Bei Walter Röhrl waren es die zu kleinen Radkästen seines Rallye Fiat 131. Bei Larry Mullen jr. das fehlende Geld für einen Schlagzeuglehrer. Und bei Jürgen Klopp war es zu wenig Zeit für eine Vorbereitung als Trainer. Um nur einige zu nennen. Alle drei machten aus einer Not eine Tugend und genau diese machte später die Unterschiede, die ihre Karrieren begründeten:
Walter Röhrl erkannte, dass er die Kurven nicht so anfahren konnte wie alle anderen, um entweder mit einem Powerslide oder einer Drift möglichst schnell durch zu kommen. Fiat Ingenieure hatten Räder und Radkasten nicht aufeinander abgestimmt und so blieb ihm nur ein sehr eingeschränkter Lenkwinkel. Er hätte das akzeptieren und als Entschuldigung für ausbleibende Erfolge nehmen können. Aber er tat das Gegenteil, er entwickelte einen alternativen Fahrstil: Die Ideallinie, bei der möglichst geringe Lenkwinkel benötigt werden.
Larry Mullen Jr. offenbarte anlässlich seiner Auszeichnung für sein Lebenswerk durch seinen Schlagzeugausrüster Yamaha, dass er Schlagzeug nicht wie jeder andere gelernt habe, weil er keinen Schlagzeuglehrer hatte. Das habe bewirkt, dass bei ihm zwischen ersten Inspirationen für einen Song und dem späteren Werk nicht der Filter für das üblicherweise "Machbare" liege. Hätte er eine Schlagzeugschule besucht, wäre er so nie an den Song "Sunday, bloody Sunday" herangegangen.

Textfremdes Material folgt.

Lemma u16_bytes v : 0 <= v < 2 ^ 16 -> exists a b, write_u16 v = [a; b] /\ byteZ a = v / 256 /\ byteZ b = v mod 256.
Proof.
  intros Hv. unfold write_u16. do 2 eexists. split; [reflexivity|].
  rewrite !byteZ_byte_of_Z, Z.shiftr_div_pow2 by lia. change (2 ^ 8) with 256. split.
  - apply Z.mod_small. Z.to_euclidean_division_equations; lia.
  - change 0xFF with (Z.ones 8). rewrite Z.land_ones by lia. change (2 ^ 8) with 256. apply Z.mod_mod. lia.
Qed.

Lemma read_written_u16 pre v post pos :
  0 <= v < 2 ^ 16 -> pos = length pre -> read_u16 (pre ++ write_u16 v ++ post) pos = ret v.
Proof.
  intros Hv ->. destruct (u16_bytes v Hv) as (a & b & -> & Ha & Hb). unfold read_u16.
  rewrite (proj2 (Nat.ltb_ge _ _)) by (rewrite length_app; cbn; lia). cbn [app]. rewrite at_app.
  replace (pre ++ a :: b :: post) with ((pre ++ [a]) ++ b :: post) by (by rewrite <- app_assoc).
  replace (length pre + 1)%nat with (length (pre ++ [a])) by (rewrite length_app; cbn; lia). rewrite at_app.
  pose proof (byteZ_range b). rewrite lor_shiftl_add by lia. unfold ret. do 2 f_equal. Z.to_euclidean_division_equations; lia.
Qed.

Lemma u32_bytes v : 0 <= v < 2 ^ 32 -> exists a b c d, write_u32 v = [a; b; c; d] /\ byteZ a = v / 2 ^ 24 /\
  byteZ b = (v / 2 ^ 16) mod 256 /\ byteZ c = (v / 2 ^ 8) mod 256 /\ byteZ d = v mod 256.
Proof.
  intros Hv. unfold write_u32. do 4 eexists. split; [reflexivity|].
  rewrite !byteZ_byte_of_Z, !Z.shiftr_div_pow2 by lia. change 0xFF with (Z.ones 8). rewrite !Z.land_ones by lia. change (2 ^ 8) with 256.
  rewrite !Z.mod_mod by lia. split_and!; try done. apply Z.mod_small. Z.to_euclidean_division_equations; lia.
Qed.

Lemma read_written_u32 pre v post pos :
  0 <= v < 2 ^ 32 -> pos = length pre -> read_u32 (pre ++ write_u32 v ++ post) pos = ret v.
Proof.
  intros Hv ->. destruct (u32_bytes v Hv) as (a & b & c & d & -> & Ha & Hb & Hc & Hd). unfold read_u32.
  rewrite (proj2 (Nat.ltb_ge _ _)) by (rewrite length_app; cbn; lia). cbn [app].
  assert (forall l x r i, pre ++ a :: b :: c :: d :: post = (pre ++ l) ++ x :: r -> i = length l ->
    at_ (pre ++ a :: b :: c :: d :: post) (length pre + i) = byteZ x) as Hat.
  { intros l x r i -> ->. rewrite <- length_app. apply at_app. }
  rewrite at_app, (Hat [a] b (c :: d :: post) 1%nat), (Hat [a; b] c (d :: post) 2%nat), (Hat [a; b; c] d post 3%nat)
    by (by rewrite <- ?app_assoc).
  pose proof (byteZ_range a). pose proof (byteZ_range b). pose proof (byteZ_range c). pose proof (byteZ_range d).
  assert (Z.lor (Z.shiftl (byteZ a) 24) (Z.shiftl (byteZ b) 16) = byteZ a * 2 ^ 24 + byteZ b * 2 ^ 16) as ->.
  { rewrite lor_shiftl_add by (rewrite ?Z.shiftl_mul_pow2; lia). by rewrite Z.shiftl_mul_pow2 by lia. }
  replace (byteZ a * 2 ^ 24 + byteZ b * 2 ^ 16) with (Z.shiftl (byteZ a * 256 + byteZ b) 16) by (rewrite Z.shiftl_mul_pow2; lia).
  assert (Z.lor (Z.shiftl (byteZ a * 256 + byteZ b) 16) (Z.shiftl (byteZ c) 8) = Z.shiftl ((byteZ a * 256 + byteZ b) * 256 + byteZ c) 8) as ->.
  { rewrite lor_shiftl_add by (rewrite ?Z.shiftl_mul_pow2; lia). rewrite !Z.shiftl_mul_pow2 by lia. lia. }
  rewrite lor_shiftl_add by lia. unfold ret. do 2 f_equal. rewrite Ha, Hb, Hc, Hd. Z.to_euclidean_division_equations; lia.
Qed.

(** *** Host names *)

Definition label_ok (l : bytes) : Prop := (0 < length l < 64)%nat /\ x2e ∉ l.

Und Jürgen Klopp erzählte im Podcast "Hotel Matze", dass er völlig ohne Vorbereitung plötzlich Trainer wurde. Er sei zunächst so verunsichert gewesen, dass er ständig bei ihm bekannten Trainern angerufen hätte um sich Rat zu holen. Bis er die Erkenntnis hatte, er wolle keinen Mix aus ihm bekannten Trainern entwickeln sondern einen eigenen Stil. Geholfen habe ihm der Rat eines Trainers, dass die Unsicherheit am Anfang normal sei. Das wichtigste für seine Mannschaft sei aber, dass er so wirke als wisse er was er tue. Man müsse eh dauernd entscheiden, was man im Trainingsprogramm weglasse, niemand aber wisse, ob dies aus bewusster Taktik oder Unwissenheit passiere ;-).
Ich glaube, dass uns in Sport, Kunst, aber auch im Ingenieurwesen diese Fähigkeit zum zuversichtlichen Improvisieren fehlt. Wir sind auf Perfektionismus, vor allem aber auf Fehlerlosigkeit getrimmt. Achten ständig auf Rechtfertigbarkeit unserer Arbeit und sichern uns ab. So entsteht aber nichts Neues, jedenfalls nichts großartig Neues. Die Arbeit bleibt so ohne Unterschrift.